A recent USA Today article regarding the safety of Seresto collars has gone viral, prompting an influx of calls from concerned clients. We’re writing to provide information and assurance based upon reliable science and our firsthand experiences using this product for nearly a decade.
The article claims to reveal information linking the use of the Seresto flea and tick collar with illness (specifically seizures) and death of pets. This article appears to be a sensationalized misrepresentation of the data collected by the EPA. Here’s the trouble: these data are simply collections of spontaneous reports made to the agency directly by consumers. The purpose of such reporting sites is to create a place for people to raise concerns. Public health agencies collect and monitor these spontaneous reports for trends that suggest a problem that merits investigation. If a pattern is seen that suggests there might be a safety issue, the agency can investigate to determine if there is a real concern or not. Investigations have not been done to show the reports in this article are accurate or that there are legitimate connections between the product and the events described.
The USA Today article conflates a different pesticide with a high level of toxicity (a crop insecticide for agricultural applications) with the well-studied chemicals that are used in the brand name Seresto collar, which have decades of safe use in dogs and cats. Peer-reviewed, published studies provide scientific data proving the safety and efficacy of these ingredients used in combination in the Seresto collar; here is a 2012 study done in Europe (with higher regulatory standards than the US) and a 2015 international study that tested the collar alone and when used concurrently with other common antiparasitic treatments.

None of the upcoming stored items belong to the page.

(* ===== verification/Timespan.v ===== *)
(** What the profiler's components share: spans of time in picoseconds
    (tsl::profiler::Timespan, a library class, as the class [Timespan] with its
    documented behaviour), 64-bit floating point numbers, and counting in lists. *)
From Stdlib Require Import ZArith Lia SpecFloat.
From stdpp Require Import base list.
From S2P Require Import Prelude.
Local Open Scope Z_scope.

(** ** Spans *)

Class Timespan (T : Type) := {
  begin_ps : T -> Z;
  end_ps : T -> Z;
  duration_ps : T -> Z;
  FromEndPoints : Z -> Z -> T;
  ts_default : T;
  ts_Empty : T -> bool;
  ts_Includes : T -> T -> bool;
  ts_eq_dec :: EqDecision T;
  begin_ps_u64 t : 0 <= begin_ps t < 2 ^ 64;
  duration_ps_u64 t : 0 <= duration_ps t < 2 ^ 64;
  end_ps_sum t : end_ps t = u64 (begin_ps t + duration_ps t);
  FromEndPoints_begin b e : 0 <= b <= e -> e < 2 ^ 64 -> begin_ps (FromEndPoints b e) = b;
  FromEndPoints_duration b e : 0 <= b <= e -> e < 2 ^ 64 -> duration_ps (FromEndPoints b e) = e - b;
  ts_default_begin : begin_ps ts_default = 0;
  ts_default_duration : duration_ps ts_default = 0;
  ts_Empty_default : ts_Empty ts_default = true;
  ts_Empty_duration t : ts_Empty t = true -> duration_ps t = 0;
  ts_Includes_spec s t :
    ts_Includes s t = (begin_ps s <=? begin_ps t) && (end_ps t <=? end_ps s)
}.

Section spans.
Context {T : Type} `{!Timespan T}.
Implicit Types t : T.

(** A span whose end is a 64-bit number, as every span of a trace is. *)
Definition span_ok t : Prop := begin_ps t + duration_ps t < 2 ^ 64.

Lemma span_end t : span_ok t -> end_ps t = begin_ps t + duration_ps t.
Proof.
  unfold span_ok. intros Hok. rewrite end_ps_sum. apply wrap_small.
  pose proof (begin_ps_u64 t). pose proof (duration_ps_u64 t). lia.
Qed.

Lemma FromEndPoints_ok b e : 0 <= b <= e -> e < 2 ^ 64 ->
  begin_ps (FromEndPoints b e) = b /\ duration_ps (FromEndPoints b e) = e - b /\
  end_ps (FromEndPoints b e) = e /\ span_ok (FromEndPoints b e).
Proof.
  intros Hb He. assert (span_ok (FromEndPoints b e)) as Hok.
  { unfold span_ok. rewrite FromEndPoints_begin, FromEndPoints_duration by done. lia. }
  rewrite span_end, FromEndPoints_begin, FromEndPoints_duration by done. split_and!; [lia..|done].
Qed.

(** The instants of a span. *)
Definition covers t (x : Z) : bool := (begin_ps t <=? x) && (x <? end_ps t).
End spans.

(** A span as a pair of begin and duration; arguments are taken modulo 2^64. *)
Section pairs.
Definition pair_span : Type := Z * Z.

Definition pair_from (b e : Z) : pair_span := if e <? b then (b, 0) else (b, e - b).
Definition pair_begin (t : pair_span) : Z := u64 t.1.
Definition pair_duration (t : pair_span) : Z := u64 t.2.
Definition pair_end (t : pair_span) : Z := u64 (pair_begin t + pair_duration t).

#[export] Program Instance pair_Timespan : Timespan pair_span := {
  begin_ps := pair_begin;
  end_ps := pair_end;
  duration_ps := pair_duration;
  FromEndPoints := pair_from;
  ts_default := (0, 0);
  ts_Empty t := (pair_begin t =? 0) && (pair_duration t =? 0);
  ts_Includes s t := (pair_begin s <=? pair_begin t) && (pair_end t <=? pair_end s)
}.
Next Obligation. intros. apply wrap_range. lia. Qed.
Next Obligation. intros. apply wrap_range. lia. Qed.
Next Obligation. done. Qed.
Next Obligation.
  intros b e ??. unfold pair_from, pair_begin. destruct (Z.ltb_spec e b); simpl; apply wrap_small; lia.
Qed.
Next Obligation.
  intros b e ??. unfold pair_from, pair_duration. destruct (Z.ltb_spec e b); simpl; [lia|].
  apply wrap_small; lia.
Qed.
Next Obligation. done. Qed.
Next Obligation. done. Qed.
Next Obligation. done. Qed.
Next Obligation. intros t Ht. zify_bool. lia. Qed.
Next Obligation. done. Qed.
End pairs.

(** The rest of the library class: its constructor, and the operations of trace
    events. Expanding the empty span gives the other one, as
    convert/duty_cycle_tracker_test.cc expects. *)
Class TimespanOps (T : Type) `{!Timespan T} := {
  mk_span : Z -> Z -> T;
  ts_Instant : T -> bool;
  ts_Overlaps : T -> T -> bool;
  ts_ExpandToInclude : T -> T -> T;
  mk_span_begin b d : 0 <= b < 2 ^ 64 -> begin_ps (mk_span b d) = b;
  mk_span_duration b d : 0 <= d < 2 ^ 64 -> duration_ps (mk_span b d) = d;
  ts_Empty_iff t : ts_Empty t = true -> begin_ps t = 0;
  ts_Empty_false t : ts_Empty t = false -> begin_ps t <> 0 \/ duration_ps t <> 0;
  ts_Instant_spec t : ts_Instant t = (duration_ps t =? 0);
  ts_Overlaps_spec s t :
    ts_Overlaps s t = (begin_ps s <=? end_ps t) && (begin_ps t <=? end_ps s);
  ts_ExpandToInclude_empty s t : ts_Empty s = true -> ts_ExpandToInclude s t = t;
  ts_ExpandToInclude_span s t : ts_Empty s = false -> ts_Empty t = false ->
    ts_ExpandToInclude s t =
    FromEndPoints (Z.min (begin_ps s) (begin_ps t)) (Z.max (end_ps s) (end_ps t))
}.

Definition pair_empty (t : pair_span) : bool := (pair_begin t =? 0) && (pair_duration t =? 0).

#[export] Program Instance pair_TimespanOps : TimespanOps pair_span := {
  mk_span b d := (b, d);
  ts_Instant t := pair_duration t =? 0;
  ts_Overlaps s t := (pair_begin s <=? pair_end t) && (pair_begin t <=? pair_end s);
  ts_ExpandToInclude s t :=
    if pair_empty s then t
    else pair_from (Z.min (pair_begin s) (pair_begin t)) (Z.max (pair_end s) (pair_end t))
}.
Next Obligation. intros. by apply wrap_small. Qed.
Next Obligation. intros. by apply wrap_small. Qed.
Next Obligation. intros t Ht. simpl in *. zify_bool. lia. Qed.
Next Obligation. intros t Ht. simpl in *. zify_bool. lia. Qed.
Next Obligation. done. Qed.
Next Obligation. done. Qed.
Next Obligation. intros s t Hs. simpl in *. unfold pair_empty. by rewrite Hs. Qed.
Next Obligation. intros s t Hs Ht. simpl in *. unfold pair_empty. by rewrite Hs. Qed.

(** ** Doubles

    IEEE 754 binary64 with rounding to nearest, ties to even. *)
Abbreviation double := spec_float.
Definition dadd : double -> double -> double := SFadd 53 1024.
Definition ddiv : double -> double -> double := SFdiv 53 1024.
Definition double_of_Z (z : Z) : double := binary_normalize 53 1024 z 0 false.

(** [std::llround]: to the nearest integer, halves away from zero. Where the result is
    unspecified (not a number, or out of range) this is what x86-64 gives. *)
Definition llround (d : double) : Z :=
  match d with
  | S754_zero _ => 0
  | S754_finite s m e =>
      let v := if 0 <=? e then Z.pos m * 2 ^ e
               else (2 * Z.pos m + 2 ^ (- e)) / (2 * 2 ^ (- e)) in
      let r := if s then - v else v in
      if (- 2 ^ 63 <=? r) && (r <? 2 ^ 63) then r else - 2 ^ 63
  | _ => - 2 ^ 63
  end.

(** ** Counting *)

Definition countb {A} (P : A -> bool) (l : list A) : Z :=
  foldr (fun x n => Z.b2z (P x) + n) 0 l.

Section counting.
Context {A : Type}.
Implicit Types (P Q : A -> bool) (l : list A).

Lemma countb_app P l k : countb P (l ++ k) = countb P l + countb P k.
Proof. induction l as [|x l IH]; simpl; [done|]. rewrite IH. lia. Qed.

Lemma countb_nonneg P l : 0 <= countb P l.
Proof. induction l as [|x l IH]; simpl; [done|]. destruct (P x); simpl; lia. Qed.

Lemma countb_perm P l k : l ≡ₚ k -> countb P l = countb P k.
Proof. induction 1; simpl; lia. Qed.

Lemma countb_le P Q l : (forall x, x ∈ l -> P x = true -> Q x = true) -> countb P l <= countb Q l.
Proof.
  induction l as [|x l IH]; intros H; simpl; [done|].
  assert (countb P l <= countb Q l) by (apply IH; intros; apply H; [by right|done]).
  destruct (P x) eqn:Hp; simpl.
  - rewrite (H x) by (done || by left). simpl. lia.
  - destruct (Q x); simpl; lia.
Qed.

Lemma countb_ext P Q l : (forall x, x ∈ l -> P x = Q x) -> countb P l = countb Q l.
Proof.
  intros H. apply Z.le_antisymm; apply countb_le; intros x Hx ?; [rewrite <- H|rewrite H]; done.
Qed.

Lemma countb_pos P l : 0 < countb P l <-> exists x, x ∈ l /\ P x = true.
Proof.
  induction l as [|x l IH]; simpl.
  - split; [lia|]. intros (x & Hx & _). by apply not_elem_of_nil in Hx.
  - pose proof (countb_nonneg P l). destruct (P x) eqn:Hp; simpl.
    + split; [|lia]. intros _. exists x. split; [by left|done].
    + rewrite Z.add_0_l, IH. split.
      * intros (y & Hy & ?). exists y. split; [by right|done].
      * intros (y & [->|Hy]%elem_of_cons & ?); [congruence|]. exists y. done.
Qed.

Lemma countb_none P l : (forall x, x ∈ l -> P x = false) -> countb P l = 0.
Proof.
  intros H. pose proof (countb_nonneg P l). destruct (decide (0 < countb P l)) as [Hp|]; [|lia].
  apply countb_pos in Hp as (x & Hx & Hp). rewrite H in Hp by done. done.
Qed.
End counting.

(** Sums of a list. *)
Definition zsum (l : list Z) : Z := foldr Z.add 0 l.

Lemma zsum_app l k : zsum (l ++ k) = zsum l + zsum k.
Proof. unfold zsum. induction l as [|x l IH]; simpl; [done|]. rewrite IH. lia. Qed.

One critical issue that this article fails to address is the prevalence of knockoff or lookalike products. Unfortunately, if a veterinary product is successful, greedy companies try to capture some of the market by producing products that appear similar but contain different ingredients, or a different proportion of ingredients. It is not unusual for counterfeit replicas of a brand-name product to be produced in foreign countries and sold online posing as the original product. These knockoffs are convincing but have not passed the regulatory testing required of properly approved products to confirm safety and efficacy. Well-meaning consumers that have inadvertently purchased these products online or in retail stores may observe adverse effects in their pet and submit a report vilifying the brand-name product, even though that is not what caused the side effects.
Know that we have full confidence in the Seresto collars sold in our hospital, as we purchase directly from the manufacturer and can guarantee the legitimacy of our stock. Our doctors and staff have been using this product consistently on their own pets since Seresto first entered the market in 2012 and will continue to do so for convenient, safe and effective flea and tick control that we trust. We have seen a small percentage of dogs and cats with localized reactions (skin irritation/hair loss around the area of the collar), in which cases we have immediately addressed any issues and developed a new prevention program using an approved alternative product.
We have always recommended that clients choose a preventative program that best fits their pet, lifestyle and comfort level. Your pet’s safety and health remains our priority and if any legitimate concern were to arise involving any products or medications provided to your pet, we would reach out to you immediately with information and a recommended course of action.